▸ **Problem**:
For each line below with the word "pose", write out a copy.

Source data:
(** An attempt at a set that a look leaves empty. *)
Lemma attempt_runs m details found w :
  plain details = true → processToken owner ∈ w_alive w → w_store w ≠ SFile →
  (∀ w', w_store w' = match w_store w with SMissing => SDir ∅ | st => st end → w_alive w' = w_alive w →
     runs (inspectClaimSet decode_pid) w' (Ok (look None [] found)) (SDir ∅)) →
  ∃ i, runs (attempt_claim decode_pid m details owner []) w
         (Ok (inr (Acquired (handle_of m i details) found))) (single m i (payload m i details)) ∧ i ≠ [].
Proof using Hlaws Hpid Htoken Hdecode Huuid.
  intros Hd Ha Hfile Hlook.
  eapply (runs_bind_some _ _ _ None (match w_store w with SMissing => SDir ∅ | st => st end)).
  { apply runs_catch. eapply runs_bind; [by apply createClaimDir_root|]. intros w' <- _. apply runs_ret. }
  intros w1 Hs1 Ha1. cbv beta iota. eapply runs_bind_some; [by apply Hlook|]. intros w2 Hs2 Ha2.
  cbn [look cs_reaped cs_exclusive app]. eapply (runs_bind_some _ _ _ (env_uuid env (size (w_ids w2))) (SDir ∅)).
  { eapply runs_call; [done|done|]. rewrite <- Hs2. apply (runs_done _ (add_id w2 _ a)). }
  intros w3 Hs3 Ha3. cbv beta. exists (env_uuid env (size (w_ids w2))). split; [|apply Huuid].
  pose proof (Huuid (size (w_ids w2))) as Hi. generalize dependent (env_uuid env (size (w_ids w2))). intros i Hi.
  eapply runs_bind; [by apply runs_ask|]. intros w4 Hs4 Ha4. cbv beta zeta.
  eapply runs_bind; [apply publish_runs; congruence|]. intros w5 Hs5 Ha5. cbv beta iota.
  eapply runs_bind; [apply (settle_runs m i details); [done|done|congruence|exact Hs5]|].
  intros w6 <- _. apply runs_ret.
Qed.

Lemma acquire_runs m details found w :
  plain details = true → processToken owner ∈ w_alive w → w_store w ≠ SFile →
  (∀ w', w_store w' = match w_store w with SMissing => SDir ∅ | st => st end → w_alive w' = w_alive w →
     runs (inspectClaimSet decode_pid) w' (Ok (look None [] found)) (SDir ∅)) →
  ∃ i, runs (tryAcquireClaim decode_pid (pid owner) m details) w
         (Ok (Acquired (handle_of m i details) found)) (single m i (payload m i details)) ∧ i ≠ [].
Proof using Hlaws Hpid Htoken Hdecode Huuid.
  intros Hd Ha Hfile Hlook. eapply (runs_bind_some _ _ _ owner (w_store w)).
  { eapply runs_bind; [by apply runs_ask|]. intros w' <- _. cbv beta iota.
    assert ({| pid := pid owner; processToken := token_of (env_proc env) a |} = owner) as ->.
    { unfold token_of. by destruct owner. }
    apply runs_ret. }
  intros w1 Hs1 Ha1. destruct (attempt_runs m details found w1) as (i & Hr & Hi);
    [done|congruence|congruence|rewrite Hs1, Ha1; exact Hlook|].
  exists i. split; [|done]. eapply runs_bind; [exact Hr|]. intros w2 <- _. apply runs_ret.
Qed.

Lemma release_runs m i details w :
  plain details = true → i ≠ [] → w_store w = single m i (payload m i details) →
  runs (releaseClaim (handle_of m i details)) w (Ok true) SMissing.
Proof using Hlaws Hpid Htoken.
  intros Hd Hi Hs. pose proof (payload_record m i details Hd Hi) as Hr.
  unfold releaseClaim. cbn [handle_of ha_path ha_mode ha_claimId]. rewrite childPath_claim.
  eapply runs_bind; [by eapply readClaim_single|]. intros w1 Hs1 _. cbn [holder ch_claimId].
  rewrite decide_True by done. eapply (runs_bind _ _ _ true _ (emptied m)).
  { apply runs_catch. eapply (runs_bind _ _ _ tt _ (single m i (payload m i details))).
    - eapply runs_bind; [apply runs_change|]. rewrite Hs1, unlink_no_child. intros w' <- _. apply runs_ret.
    - intros w2 Hs2 _. eapply (runs_bind _ _ _ tt _ (emptied m)); [|intros w3 <- _; apply runs_ret].
      eapply runs_bind; [apply runs_change|]. rewrite Hs2, unlink_single. intros w' <- _. apply runs_ret. }
  intros w2 Hs2 _. eapply (runs_bind _ _ _ tt _ (SDir ∅)).
  { apply tidy_runs. by rewrite Hs2, rmdir_emptied. }
  intros w3 Hs3 _. eapply (runs_bind _ _ _ tt _ SMissing).
  { apply tidy_runs. by rewrite Hs3. }
  intros w4 <- _. apply runs_ret.
Qed.

Lemma held_runs i0 t0 v0 o m details w :
  claim_record t0 = Some (v0, i0, o) → decode_pid (processToken o) = Some (pid o) →
  w_store w = single Exclusive i0 t0 → processToken o ∈ w_alive w →
  runs (tryAcquireClaim decode_pid (pid owner) m details) w
    (Ok (Held (holder Exclusive i0 v0 o) [])) (single Exclusive i0 t0).
Proof using Type.
  intros Hr0 Ho Hs Hlive. eapply (runs_bind _ _ _ owner _ (w_store w)).
  { eapply runs_bind; [by apply runs_ask|]. intros w' <- _. cbv beta iota.
    assert ({| pid := pid owner; processToken := token_of (env_proc env) a |} = owner) as ->.
    { clear. unfold token_of. by destruct (env_proc env a). }
    apply runs_ret. }
  intros w1 Hs1 Ha1. eapply (runs_bind _ _ _ (inr (Held (holder Exclusive i0 v0 o) [])) _ (single Exclusive i0 t0)).
  { eapply (runs_bind _ _ _ None _ (w_store w1)).
    { apply runs_catch. eapply runs_bind; [apply createClaimDir_root; by rewrite Hs1, Hs|].
      rewrite Hs1, Hs. intros w2 Hs2 _. replace (single Exclusive i0 t0) with (w_store w2) by exact Hs2.
      apply runs_ret. }
    intros w2 Hs2 Ha2. cbv beta iota.
    eapply runs_bind; [eapply inspect_live; [exact Hr0|exact Ho|by rewrite Ha2, Ha1|by rewrite Hs2, Hs1, Hs]|].
    intros w3 <- _. apply runs_ret. }
  intros w2 <- _. apply runs_ret.
Qed.

(** ** What is taken and what is left *)

(** A free claim is acquired at once, and its file records its id and its owner; releasing it removes
    every file and directory that taking it made. *)
Theorem claim_roundtrip m details w :
  plain details = true → processToken owner ∈ w_alive w → w_store w = SMissing →
  ∃ i t v, runs (tryAcquireClaim decode_pid (pid owner) m details) w
             (Ok (Acquired (handle_of m i details) [])) (single m i t) ∧
    claim_record t = Some (v, i, owner) ∧ claim_details (field "details" v) = claim_details (Some details) ∧
    ∀ w', w_store w' = single m i t → runs (releaseClaim (handle_of m i details)) w' (Ok true) SMissing.
Proof using Hlaws Hpid Htoken Hdecode Huuid.
  intros Hd Ha Hs. destruct (acquire_runs m details [] w) as (i & Hr & Hi); [done|done|by rewrite Hs| |].
  { intros w' Hs' _. rewrite Hs in Hs'. by apply inspect_empty. }
  exists i, (payload m i details), (payload_json i m owner (env_date env) details).
  split_and!; [done|by apply payload_record|done|]. intros w' Hs'. by apply release_runs.
Qed.

(** An exclusive claim of a process that lives is found and left alone; a claim of one that ended
    and named no child is removed, reported, and its place taken. *)
Theorem claim_holder_decides m0 i0 t0 v0 o m details w :
  claim_record t0 = Some (v0, i0, o) → decode_pid (processToken o) = Some (pid o) →
  w_store w = single m0 i0 t0 → plain details = true → processToken owner ∈ w_alive w →
  (processToken o ∈ w_alive w → m0 = Exclusive →
   runs (tryAcquireClaim decode_pid (pid owner) m details) w
     (Ok (Held (holder m0 i0 v0 o) [])) (single m0 i0 t0)) ∧
  (processToken o ∉ w_alive w →
   ∃ i t v, runs (tryAcquireClaim decode_pid (pid owner) m details) w
              (Ok (Acquired (handle_of m i details) [holder m0 i0 v0 o])) (single m i t) ∧
     claim_record t = Some (v, i, owner)).
Proof using Hlaws Hpid Htoken Hdecode Huuid.
  intros Hr0 Ho Hs Hd Ha. split.
  - intros Hlive ->. by apply held_runs.
  - intros Hend. destruct (acquire_runs m details [holder m0 i0 v0 o] w) as (i & Hr & Hi);
      [done|done|by rewrite Hs| |].
    { intros w' Hs' Ha'. rewrite Hs in Hs'. eapply inspect_dead; [exact Hr0|exact Ho|by rewrite Ha'|exact Hs']. }
    exists i, (payload m i details), (payload_json i m owner (env_date env) details).
    split; [done|by apply payload_record].
Qed.

End Runs.

Section Witnesses.
Import ClaimText.
#[local] Existing Instance text.

Lemma env_owner_safe : 0 < pid (env_proc env 0) <= MAX_SAFE_INTEGER.
Proof. split; vm_compute; congruence. Qed.

Lemma env_uuid_nonempty n : env_uuid env n ≠ [].
Proof. done. Qed.

(** [claim_roundtrip] in an empty world. *)
Lemma claim_roundtrip_witness :
  ∃ i t v, runs env 0 (tryAcquireClaim (env_decode env) 100 Shared (JObject [])) world0
             (Ok (Acquired (handle_of env 0 Shared i (JObject [])) [])) (single Shared i t) ∧
    claim_record t = Some (v, i, env_proc env 0).
Proof.
  destruct (claim_roundtrip env 0 env_owner_safe ltac:(discriminate) eq_refl env_uuid_nonempty Shared (JObject [])
    world0) as (i & t & v & Hr & Hc & _); [reflexivity|vm_compute; reflexivity|reflexivity|].
  exists i, t, v. split; [exact Hr|exact Hc].
Defined.

(** The claim of a process that ended. *)
Definition left_behind : units :=
  JSON_stringify (payload_json (js "id") Exclusive {| pid := 900; processToken := [900] |} [] (JObject [])).
Definition crashed_world : World := set_store world0 (single Exclusive (js "id") left_behind).

(** [claim_holder_decides] where the holder ended. *)
Lemma claim_holder_decides_witness :
  ∃ i t v h, runs env 0 (tryAcquireClaim (env_decode env) 100 Exclusive (JObject [])) crashed_world
               (Ok (Acquired (handle_of env 0 Exclusive i (JObject [])) [h])) (single Exclusive i t) ∧
    claim_record t = Some (v, i, env_proc env 0).
Proof.
  assert (claim_record left_behind = Some (payload_json (js "id") Exclusive {| pid := 900; processToken := [900] |}
    [] (JObject []), js "id", {| pid := 900; processToken := [900] |})) as Hr by (vm_compute; reflexivity).
  destruct (claim_holder_decides env 0 env_owner_safe ltac:(discriminate) eq_refl env_uuid_nonempty
    Exclusive (js "id") left_behind _ _ Exclusive (JObject []) crashed_world Hr) as [_ H];
    [reflexivity|reflexivity|reflexivity|vm_compute; reflexivity|].
  destruct H as (i & t & v & Ht & Hc); [vm_compute; congruence|].
  exists i, t, v. eexists. split; [exact Ht|exact Hc].
Defined.

End Witnesses.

▸ **Task output**:
  pose proof (Huuid (size (w_ids w2))) as Hi. generalize dependent (env_uuid env (size (w_ids w2))). intros i Hi.
  intros Hd Hi Hs. pose proof (payload_record m i details Hd Hi) as Hr.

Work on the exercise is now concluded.